Review: Who, or perhaps what, was Tomo Akikawabaya? In truth, nobody really seems to sure on the answer, other than the fact this mysterious Japanese artists decided to release a serious of incredible synth-driven singles during the 1980s, before vanishing back into the dry ice of whatever smoke machine they escaped from. A musical genie, here only to bestow a limited number of gems on us, and then disappear forever. Swerving interviews and photos doesn't help the search, but The Castle II at least allows us to explore his work in depth, across several tracks. These range from the twisted cabaret weirds of 'Objet D'Amour', to the driving electro-punk of 'Le Voleur', grand and decidedly 1980s-sounding synth rock on 'The April', and New Romantic-esque pop on The Castle (II). Essential stuff.
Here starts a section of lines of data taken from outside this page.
(** ** The state store *)
Record RuntimeStateWriteResult := mkStateWrite { state_accepted : bool; state_reason : string }.
Record RuntimeStateSnapshot := mkStateSnapshot {
  snap_name_space : string; snap_epoch : nat; snap_values : gmap string RuntimePayload }.
Definition snapshot_contains (s : RuntimeStateSnapshot) (key : string) : bool := bool_decide (is_Some (snap_values s !! key)).
(** A null pointer is [None]; a snapshot holds no null pointers. *)
Definition snapshot_get (s : RuntimeStateSnapshot) (key : string) : RuntimePayloadPtr := snap_values s !! key.

Record RuntimeStateStoreMetrics := mkStateMetrics {
  sm_epoch : nat; sm_namespace_count : nat; sm_current_value_count : nat; sm_staged_write_count : nat;
  sm_committed_write_count : nat; sm_rejected_write_count : nat; sm_snapshot_read_count : nat }.
#[export] Instance eta_RuntimeStateStoreMetrics : Eta RuntimeStateStoreMetrics := fun m =>
  mkStateMetrics (sm_epoch m) (sm_namespace_count m) (sm_current_value_count m) (sm_staged_write_count m)
    (sm_committed_write_count m) (sm_rejected_write_count m) (sm_snapshot_read_count m).
Record StateEntry := mkStateEntry {
  entry_current : RuntimePayloadPtr; entry_pending : RuntimePayloadPtr; entry_writer : string; entry_version : nat }.
#[export] Instance eta_StateEntry : Eta StateEntry := fun e =>
  mkStateEntry (entry_current e) (entry_pending e) (entry_writer e) (entry_version e).
Record RuntimeStateStore := mkStateStore {
  namespaces : gmap string (gmap string StateEntry); state_metrics : RuntimeStateStoreMetrics }.
#[export] Instance eta_RuntimeStateStore : Eta RuntimeStateStore := fun s => mkStateStore (namespaces s) (state_metrics s).
Definition empty_state_store : RuntimeStateStore := mkStateStore ∅ (mkStateMetrics 0 0 0 0 0 0 0).
(** The entry that [namespaces_\[name_space\]\[key\]] creates. *)
Definition new_entry : StateEntry := mkStateEntry None None "" 0.

Definition reject_write (reason : string) (s : RuntimeStateStore) : RuntimeStateStore * RuntimeStateWriteResult :=
  (s <| state_metrics ::= fun m => m <| sm_rejected_write_count ::= S |> |>, mkStateWrite false reason).
Definition validate_write (name_space key writer : string) (payload : RuntimePayloadPtr) (s : RuntimeStateStore)
    : RuntimeStateStore * RuntimeStateWriteResult :=
  if str_empty name_space then reject_write "state namespace must not be empty" s else
  if str_empty key then reject_write "state key must not be empty" s else
  if str_empty writer then reject_write "state writer must be an explicit component.port" s else
  match payload with
  | None => reject_write "state payload must not be null" s
  | Some _ =>
      match namespaces s !! name_space with
      | None => (s, mkStateWrite true "")
      | Some values =>
          match values !! key with
          | None => (s, mkStateWrite true "")
          | Some e =>
              if str_empty (entry_writer e) || str_eqb (entry_writer e) writer then (s, mkStateWrite true "")
              else reject_write ("state key " +:+ name_space +:+ "." +:+ key +:+ " already has writer " +:+ entry_writer e) s
          end
      end
  end.
Definition update_entry (name_space key : string) (f : StateEntry → StateEntry) (s : RuntimeStateStore) : RuntimeStateStore :=
  let values := map_at ∅ (namespaces s) name_space in
  s <| namespaces ::= <[name_space := <[key := f (map_at new_entry values key)]> values]> |>.
Definition seed_value (name_space key writer : string) (payload : RuntimePayloadPtr) (s : RuntimeStateStore)
    : RuntimeStateStore * RuntimeStateWriteResult :=
  let '(s, validation) := validate_write name_space key writer payload s in
  if negb (state_accepted validation) then (s, validation) else
  (update_entry name_space key (fun e => mkStateEntry payload None writer (S (entry_version e))) s, mkStateWrite true "").
Definition stage_write (name_space key writer : string) (payload : RuntimePayloadPtr) (s : RuntimeStateStore)
    : RuntimeStateStore * RuntimeStateWriteResult :=
  let '(s, validation) := validate_write name_space key writer payload s in
  if negb (state_accepted validation) then (s, validation) else
  (update_entry name_space key (fun e => e <| entry_pending := payload |> <| entry_writer := writer |>) s
     <| state_metrics ::= fun m => m <| sm_staged_write_count ::= S |> |>, mkStateWrite true "").

(** The loops over all entries count those that satisfy a test. *)
Definition state_entries (s : RuntimeStateStore) : list (string * string * StateEntry) :=
  map_items (namespaces s) ≫= fun '(ns, values) => (fun '(k, e) => (ns, k, e)) <$> map_items values.
Definition is_set (p : RuntimePayloadPtr) : bool := match p with Some _ => true | None => false end.
Definition current_value_count (s : RuntimeStateStore) : nat :=
  count_if (fun '(_, _, e) => is_set (entry_current e)) (state_entries s).
Definition commit_entry (e : StateEntry) : StateEntry :=
  match entry_pending e with
  | None => e
  | Some p => mkStateEntry (Some p) None (entry_writer e) (S (entry_version e))
  end.
Definition commit_values (values : gmap string StateEntry) : gmap string StateEntry := commit_entry <$> values.
Definition commit_epoch_boundary (s : RuntimeStateStore) : RuntimeStateStore * nat :=
  let committed := count_if (fun '(_, _, e) => is_set (entry_pending e)) (state_entries s) in
  let s' := s <| namespaces ::= fun m : gmap string (gmap string StateEntry) => commit_values <$> m |> in
  (s' <| state_metrics ::= fun m => m <| sm_epoch ::= S |> <| sm_committed_write_count ::= fun n => n + committed |>
           <| sm_namespace_count := size (namespaces s') |> <| sm_current_value_count := current_value_count s' |> |>, committed).
(** [snapshot] is a const method that counts the reads in a mutable field. *)
Definition snapshot (name_space : string) (s : RuntimeStateStore) : RuntimeStateStore * RuntimeStateSnapshot :=
  (s <| state_metrics ::= fun m => m <| sm_snapshot_read_count ::= S |> |>,
   mkStateSnapshot name_space (sm_epoch (state_metrics s)) (omap entry_current (map_at ∅ (namespaces s) name_space))).
Definition read (name_space key : string) (s : RuntimeStateStore) : RuntimeStateStore * RuntimePayloadPtr :=
  let '(s, snap) := snapshot name_space s in (s, snapshot_get snap key).
Definition store_metrics (s : RuntimeStateStore) : RuntimeStateStoreMetrics :=
  (state_metrics s) <| sm_namespace_count := size (namespaces s) |> <| sm_current_value_count := current_value_count s |>.

(** ** The config snapshots *)
Record ConfigSnapshotUpdateResult := mkConfigUpdate { update_accepted : bool; update_reason : string; update_transaction_id : nat }.
(** The wall-clock time of a transaction is an input of the step that applies it. *)
Record ConfigTransactionInfo := mkTransaction {
  tx_transaction_id : nat; tx_version : nat; tx_epoch : nat; tx_applied_at : Z; tx_applied_components : list string }.
Record ConfigSnapshotStoreMetrics := mkConfigMetrics {
  cm_epoch : nat; cm_version : nat; cm_last_transaction_id : nat; cm_component_config_count : nat; cm_staged_update_count : nat;
  cm_committed_update_count : nat; cm_immediate_update_count : nat; cm_rejected_update_count : nat;
  cm_rolled_back_update_count : nat; cm_snapshot_read_count : nat }.
#[export] Instance eta_ConfigSnapshotStoreMetrics : Eta ConfigSnapshotStoreMetrics := fun m =>
  mkConfigMetrics (cm_epoch m) (cm_version m) (cm_last_transaction_id m) (cm_component_config_count m)
    (cm_staged_update_count m) (cm_committed_update_count m) (cm_immediate_update_count m) (cm_rejected_update_count m)
    (cm_rolled_back_update_count m) (cm_snapshot_read_count m).
Record ConfigSnapshotStore := mkConfigStore {
  store_graph_config : ConfigView; component_configs : gmap string ConfigView; pending_component_configs : gmap string ConfigView;
  next_transaction_id : nat; pending_transaction_id : nat; store_last_transaction : ConfigTransactionInfo;
  config_metrics : ConfigSnapshotStoreMetrics }.
#[export] Instance eta_ConfigSnapshotStore : Eta ConfigSnapshotStore := fun s =>
  mkConfigStore (store_graph_config s) (component_configs s) (pending_component_configs s) (next_transaction_id s)
    (pending_transaction_id s) (store_last_transaction s) (config_metrics s).
Definition empty_config_store : ConfigSnapshotStore :=
  mkConfigStore empty_config ∅ ∅ 1 0 (mkTransaction 0 0 0 0 []) (mkConfigMetrics 0 0 0 0 0 0 0 0 0 0).

Definition set_graph_config (config : ConfigView) (s : ConfigSnapshotStore) : ConfigSnapshotStore :=
  s <| store_graph_config := config |>.
Definition set_component_config (component_id : string) (config : ConfigView) (s : ConfigSnapshotStore) : ConfigSnapshotStore :=
  let configs := <[component_id := config]> (component_configs s) in
  s <| component_configs := configs |> <| config_metrics ::= fun m => m <| cm_component_config_count := size configs |> |>.
Definition count_config_read (s : ConfigSnapshotStore) : ConfigSnapshotStore :=
  s <| config_metrics ::= fun m => m <| cm_snapshot_read_count ::= S |> |>.
Definition read_graph_config (s : ConfigSnapshotStore) : ConfigSnapshotStore * ConfigView :=
  (count_config_read s, store_graph_config s).
Definition read_component_config (component_id : string) (s : ConfigSnapshotStore) : ConfigSnapshotStore * ConfigView :=
  (count_config_read s, map_at empty_config (component_configs s) component_id).
Definition record_transaction (id : nat) (now : Z) (components : list string) (s : ConfigSnapshotStore) : ConfigSnapshotStore :=
  let version := S (cm_version (config_metrics s)) in
  s <| store_last_transaction := mkTransaction id version (cm_epoch (config_metrics s)) now components |>
    <| config_metrics ::= fun m => m <| cm_version := version |> <| cm_last_transaction_id := id |> |>.
Definition stage_component_config_update (component_id : string) (config : ConfigView) (apply_on_epoch_boundary : bool) (now : Z)
    (s : ConfigSnapshotStore) : ConfigSnapshotStore * ConfigSnapshotUpdateResult :=
  if str_empty component_id then
    (s <| config_metrics ::= fun m => m <| cm_rejected_update_count ::= S |> |>,
     mkConfigUpdate false "component id must not be empty" 0) else
  if apply_on_epoch_boundary then
    let s := if pending_transaction_id s =? 0
             then s <| pending_transaction_id := next_transaction_id s |> <| next_transaction_id ::= S |> else s in
    (s <| pending_component_configs ::= <[component_id := config]> |>
       <| config_metrics ::= fun m => m <| cm_staged_update_count ::= S |> |>,
     mkConfigUpdate true "" (pending_transaction_id s))
  else
    let id := next_transaction_id s in
    let s := set_component_config component_id config s
               <| config_metrics ::= fun m => m <| cm_immediate_update_count ::= S |> |> <| next_transaction_id ::= S |> in
    (record_transaction id now [component_id] s, mkConfigUpdate true "" id).
Definition rollback_pending_updates (s : ConfigSnapshotStore) : ConfigSnapshotStore * nat :=
  let rolled_back := size (pending_component_configs s) in
  (s <| pending_component_configs := ∅ |> <| pending_transaction_id := 0 |>
     <| config_metrics ::= fun m => m <| cm_rolled_back_update_count ::= fun n => n + rolled_back |>
          <| cm_rejected_update_count ::= fun n => n + rolled_back |> |>, rolled_back).
Definition commit_config_epoch (now : Z) (s : ConfigSnapshotStore) : ConfigSnapshotStore * nat :=
  let pending := map_items (pending_component_configs s) in
  let committed := size (pending_component_configs s) in
  let configs := fold_left (fun m '(id, config) => <[id := config]> m) pending (component_configs s) in
  let s' := s <| component_configs := configs |> <| pending_component_configs := ∅ |>
              <| config_metrics ::= fun m => m <| cm_epoch ::= S |> <| cm_committed_update_count ::= fun n => n + committed |>
                   <| cm_component_config_count := size configs |> |> in
  if committed =? 0 then (s', committed)
  else (record_transaction (pending_transaction_id s) now pending.*1 s' <| pending_transaction_id := 0 |>, committed).
Definition config_store_metrics (s : ConfigSnapshotStore) : ConfigSnapshotStoreMetrics :=
  (config_metrics s) <| cm_component_config_count := size (component_configs s) |>.

(** ** Specification of the state store: committed and staged values by namespace and key *)
(** How many writes were staged, committed and refused, and how many snapshots were taken. *)
Record Tallies := mkTallies { staged_writes : nat; committed_writes : nat; refused_writes : nat; snapshot_reads : nat }.
#[export] Instance eta_Tallies : Eta Tallies := fun c => mkTallies (staged_writes c) (committed_writes c) (refused_writes c) (snapshot_reads c).
(** A version counts the values that a key was given: its accepted seeds and its committed writes. *)
Record Blackboard := mkBlackboard {
  committed : gmap (string * string) RuntimePayload; staged : gmap (string * string) RuntimePayload;
  owners : gmap (string * string) string; versions : gmap (string * string) nat; boundaries : nat; tallies : Tallies }.
Definition empty_blackboard : Blackboard := mkBlackboard ∅ ∅ ∅ ∅ 0 (mkTallies 0 0 0 0).
(** The reason to refuse a write, if there is one. *)
Definition write_refused (name_space key writer : string) (payload : RuntimePayloadPtr) (b : Blackboard) : option string :=
  if str_empty name_space then Some "state namespace must not be empty" else
  if str_empty key then Some "state key must not be empty" else
  if str_empty writer then Some "state writer must be an explicit component.port" else
  if negb (is_set payload) then Some "state payload must not be null" else
  match owners b !! (name_space, key) with
  | Some owner => if str_eqb owner writer then None
                  else Some ("state key " +:+ name_space +:+ "." +:+ key +:+ " already has writer " +:+ owner)
  | None => None
  end.
Definition put (k : string * string) (p : RuntimePayloadPtr) (m : gmap (string * string) RuntimePayload) :
    gmap (string * string) RuntimePayload := match p with Some v => <[k := v]> m | None => m end.
(** The steps the workers can still make. *)
Definition worker_work (w : WorkerState W C) : nat :=
  match w with WWaiting => 1 | WRunning _ => 3 | WFinished _ => 2 | WExited => 0 end.
Definition shutdown_work e : nat := 3 * length (thr_pending e) + sum_list_with worker_work (thr_workers e).
Definition some_worker_step e e' : Prop := ∃ i, worker_step perform i e e'.
Lemma work_insert (l : list (WorkerState W C)) i w w' : l !! i = Some w →
  sum_list_with worker_work (<[i := w']> l) + worker_work w = sum_list_with worker_work l + worker_work w'.
Proof. revert i. induction l as [|x l IH]; intros [|i] H; simplify_eq/=; [lia|]. specialize (IH i H). lia. Qed.
Lemma worker_step_work i e e' : worker_step perform i e e' → S (shutdown_work e') = shutdown_work e.
Proof.
  intros Hs. unfold shutdown_work.
  destruct Hs as [e task rest Hi Hst Hp Ha|e Hi Hst|e task Hi|e completion Hi];
    pose proof (work_insert _ _ _ WWaiting Hi); pose proof (λ t, work_insert _ _ _ (WRunning t) Hi);
    pose proof (λ c, work_insert _ _ _ (WFinished c) Hi); pose proof (work_insert _ _ _ WExited Hi);
    unfold thr_take, thr_execute, thr_finish, set_worker, note_outstanding, note_inflight, thr_refresh; simpl in *.
  - rewrite Hp. simpl. specialize (H0 task). lia.
  - lia.
  - match goal with |- context [<[_ := WFinished ?c]> _] => specialize (H1 c) end. lia.
  - lia.
Qed.
#[local] Instance exited_dec (w : WorkerState W C) : Decision (WExited = w).
Proof. by destruct w; [right|right|right|left]. Defined.
(** Neither a call from outside nor a worker makes more work for a stopping executor. *)
Lemma worker_step_stopping i e e' : worker_step perform i e e' → thr_stopping e' = thr_stopping e.
Proof. by destruct 1. Qed.
(** A worker that has not left can go on, itself or after another. *)
Lemma stopping_progress e d c : thr_inv e d c → thr_stopping e = true → ¬ Forall (eq WExited) (thr_workers e) →
  ∃ e', some_worker_step e e'.
Proof.
  intros I Hst Hall.
  destruct (decide (running_ids e = [])) as [Hnone|Hsome].
  - apply not_Forall_Exists in Hall; [|apply _].
    apply Exists_exists in Hall as (w&[i Hi]%list_elem_of_lookup_1&Hw).
    assert (worker_ids w = []) as Hids. { destruct (running_set_worker e i w w Hi) as (l&Hl&_). rewrite Hnone in Hl.
      apply Permutation_nil_l in Hl. by apply eq_sym, app_nil in Hl as [? _]. }
    destruct w; try done. destruct (worker_stops e) eqn:Hs; [exists (set_worker i WExited e), i; by constructor|].
    destruct (thr_pending e) as [|task rest] eqn:Hp.
    + unfold worker_stops in Hs. rewrite Hst, Hp in Hs. done.
    + exists (thr_take i task rest e), i. constructor; auto. destruct I. rewrite ti_active0, Hnone. simpl. lia.
  - assert (∃ id, id ∈ running_ids e) as [id Hid]. { destruct (running_ids e) as [|id l]; [done|exists id; by left]. }
    unfold running_ids in Hid. apply list_elem_of_bind in Hid as (w&Hid&[i Hi]%list_elem_of_lookup_1).
    destruct w as [|task|completion|]; try (by apply not_elem_of_nil in Hid).
    + eexists _, i. by eapply worker_executes.
    + eexists _, i. by eapply worker_finishes.
Qed.
Lemma drain_run e d c : thr_inv e d c → stop_inv e → thr_stopping e = true →
  ∃ e', rtc some_worker_step e e' ∧ Forall (eq WExited) (thr_workers e') ∧ thr_inv e' d c ∧ stop_inv e'.
Proof.
  remember (shutdown_work e) as n eqn:Hn. revert e Hn. induction n as [n IH] using lt_wf_ind. intros e -> I S Hst.
  destruct (decide (Forall (eq WExited) (thr_workers e))) as [Hall|Hall]; [by exists e|].
  destruct (stopping_progress e d c I Hst Hall) as (e1&i&Hs).
  pose proof (worker_step_work _ _ _ Hs). destruct (IH (shutdown_work e1)) with (e := e1) as (e'&Hr&?); try done; [lia|..].
  - by eapply worker_step_inv.
  - by eapply worker_step_stop.
  - by rewrite (worker_step_stopping _ _ _ Hs).
  - exists e'. split; [|done]. eapply rtc_l; [|done]. by exists i.
Qed.
Lemma running_ids_exited e : Forall (eq WExited) (thr_workers e) → running_ids e = [].
Proof. unfold running_ids. induction 1 as [|w l <- _ IH]; [done|]. exact IH. Qed.
Lemma worker_steps_bounded n e e' : nsteps some_worker_step n e e' → n + shutdown_work e' = shutdown_work e.
Proof. induction 1 as [|n e e1 e' [i Hs] _ IH]; [done|]. apply worker_step_work in Hs. lia. Qed.

(** C40. Once an executor is told to stop, its workers leave: however they are scheduled they make a bounded number of
    steps, as long as one of them has not left some worker can go on, and when all have left no task is waiting or
    running: every accepted task is completed, delivered or cancelled. *)
Theorem shutdown_drains config e d c : thr_reachable perform config e d c → thr_stopping e = true →
  (∀ n e', nsteps some_worker_step n e e' → n <= shutdown_work e ∧ (Forall (eq WExited) (thr_workers e') ∨ ∃ e'', some_worker_step e' e'')) ∧
  (∃ e', rtc some_worker_step e e' ∧ Forall (eq WExited) (thr_workers e')) ∧
  (∀ e', rtc some_worker_step e e' → Forall (eq WExited) (thr_workers e') →
     thr_idle e' = true ∧ completed_ids e' ++ d ++ c ≡ₚ seq 1 (te_submitted_count (thr_metrics e'))).
Proof.
  intros H Hst. pose proof (thr_reachable_stop _ _ _ _ H) as S. pose proof (thr_reachable_inv _ _ _ _ H) as I.
  assert (∀ e', rtc some_worker_step e e' → thr_inv e' d c ∧ stop_inv e' ∧ thr_stopping e' = true) as Hinv.
  { intros e'. clear H. induction 1 as [|e e1 e' [i Hs] _ IH]; [done|].
    apply IH; [by rewrite (worker_step_stopping _ _ _ Hs)|by eapply worker_step_stop|by eapply worker_step_inv]. }
  split_and!.
  - intros n e' Hn. split; [apply worker_steps_bounded in Hn; lia|].
    destruct (Hinv e') as (I'&_&Hst'); [by eapply rtc_nsteps_2|].
    destruct (decide (Forall (eq WExited) (thr_workers e'))); [by left|right; by eapply stopping_progress].
  - destruct (drain_run e d c I S Hst) as (e'&?&?&_). eauto.
  - intros e' Hr Hall. destruct (Hinv e' Hr) as ([]&[Hx _]&_). pose proof (running_ids_exited _ Hall) as Hrun.
    assert (thr_pending e' = []) as Hp.
    { apply Hx. destruct (thr_workers e') as [|w l]; [simpl in *; lia|]. inversion Hall; subst. by left. }
    unfold thr_idle, pending_ids in *. rewrite Hrun, Hp in *. simpl in *. rewrite ti_active0, ti_submitted0. by split.
Qed.
End threaded.

(** A run of the threaded executor: two workers, one task over capacity, then a shutdown that drains. *)
Definition demo_perform (work : nat) : WorkOutcome nat nat :=
  mkOutcome (if work =? 0 then inl "boom" else inr (mkPayload kTextPayloadSchema (TextPayload "done"))) 0 [].
Definition demo_threaded : ThreadedTaskExecutorConfig := mkThreadedConfig (mkExecutorConfig 1 1 "drop_oldest" 0) 2 "drain".
Definition demo_submit (n : nat) (e : ThreadedTaskExecutor nat nat) : ThreadedTaskExecutor nat nat := fst (thr_submit (Some n, None) e).
Definition demo_start : ThreadedTaskExecutor nat nat := demo_submit 2 (demo_submit 1 (demo_submit 0 (ThreadedTaskExecutor_new demo_threaded))).
Definition demo_state : ThreadedTaskExecutor nat nat := thr_shutdown demo_start.
Lemma demo_step e e' d c d' c' : thr_reachable demo_perform demo_threaded e d c → caller_step e d' c' e' →
  thr_reachable demo_perform demo_threaded e' (d ++ d') (c ++ c').
Proof. apply thr_caller. Qed.
Lemma demo_reachable : thr_reachable demo_perform demo_threaded demo_state [] [1].
Proof.
  exact (demo_step _ _ _ _ [] [] (demo_step _ _ _ _ [] [1] (demo_step _ _ _ _ [] [] (demo_step _ _ _ _ [] [] (thr_starts _ _)
    (caller_submits _ (Some 0, None))) (caller_submits _ (Some 1, None))) (caller_submits _ (Some 2, None))) (caller_shuts_down _)).
Qed.
Lemma executor_conserves_tasks_witness : thr_outstanding demo_state <= 2.
Proof. apply (executor_conserves_tasks _ _ _ _ _ demo_reachable). Defined.
Lemma shutdown_drains_witness :
  ∃ e', rtc (some_worker_step demo_perform) demo_state e' ∧ Forall (eq WExited) (thr_workers e').
Proof. apply (shutdown_drains _ _ _ _ _ demo_reachable). reflexivity. Defined.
Review: Boytronic emerged in the early 80s in Hamburg. The group was founded by Holger Wobker (aka Bryllyant Berger) and Peter Sawatzki and they were initially producing soundtracks for seedy Hamburg sex shows as Kapitan Sehnsucht but soon shifted focus to pop music as Boytronic. Their debut single, 'You,' was influenced by New Order and Patrick Cowley and gained traction after a German TV performance so sold 80,000 copies in its first week and reached #10 on the charts. This success led to their debut album The Working Model. It was recorded in just 14 days in 1983 and is now a techno-pop classic that makes a welcome return here.
Review: Contrary to its ultra-crisp sound - one that suggests it could've been made today - Cetu Javu's Southern Lands was first released on Basic Mix in 1990. Catering to the largely cassette-bound underground of Barcelona at the time, Basic Mix acted as a little-known sublabel through which acts like Javu could express their best and rawest sides. Comprising Javier Revilla and Chris Demere, Cetu Javu had moved to Barcelona from Hanover, Germany - inspired by the works of Kraftwerk, Soft Cell, and Jean-Michel Jarre - and thus produced Southern Lands following a tour shared with fellow acts Wolfsheim and Blind Passengers. The album is shockingly well-made, bespeaking the power of minimal production and conservative vocal processing to achieve a crystal-clear, no less upfront, 'naked' industrial sound.
Review: Javier Revilla Diez, Chris Demere, Stefan Engelke and Torsten Engelke put out an incredible back catalogue as Cetu Java. Active between 1987 ad 1994, they took inspiration from the formative synth-pop years, but rather than replicating, added plenty to the formula that you could say was specific to this outfit. If that were't obvious back then, it's certainly clear to hear listening back today, 30 years after they disbanded and all-but-vanished from the spotlight (after the split, it would be a quarter century before they fave another media interview). Plenty of mythology around the group, then, Where Is Where was, in many ways, their magnum opus. First released in 1992, it not only calls on the group's European roots - with members from Spain, and a base in Germany - it also opens things up stylistically. So, while songs like the title track, 'Time', 'Sometimes' and many more are saturated in a classic synth pop sound, elsewhere the likes of 'Un Dia Normal', 'Dame Tu Mano' and 'Caribbean Dream' opt for something more exotic altogether, without jarring with difference.
Review: Formed in Belgium in 1990 by Dirk Ivens - known to some from Absolute Body Control Clinic, Blok 57, and Sonar - Dive have never been known for taking prisoners. Read anything about the band online and you'll likely stumble upon at least one or two references to their 'audio trademark', namely "abused drums", and this certainly sets the tone for what's in store once you press play on anything that has come from the project over the past 34 years. Misleadingly Dive's second album, First Album is actually the self-titled debut, which landed in 1990, and some bonus materials added to complete the aural image. Distortion, vocal strain, the sound of machinery searching for human survivors in a post-apocalyptic battleground, walls of white noise and the sound of atoms deconstructing, alongside darker, more sinister and tense moods, it's as uncompromising now as it was then.
Review: Recorded early 1984, by this point Carlos Peron was already something of a household name within the electronic music world thanks to efforts with seminal outfit Yello. If you're familiar, you'll know the group make a lot of energetic, danceable yet experimental stuff, which at times borders on club but is really synth music in the truest sense. Nothing Is True Everything Is Permitted takes us to a very different place indeed. Frequently described as a dark soundtrack without a film, this record has gone down in cult electronica history for its refusal to be anything specific, other than something resolutely itself. The tunes here are dramatic, sometimes even intimidating and certainly frequently unnerving. At other moments, they are at the vanguard of field and found sound recordings, or lost in the ether haze of lush ambient.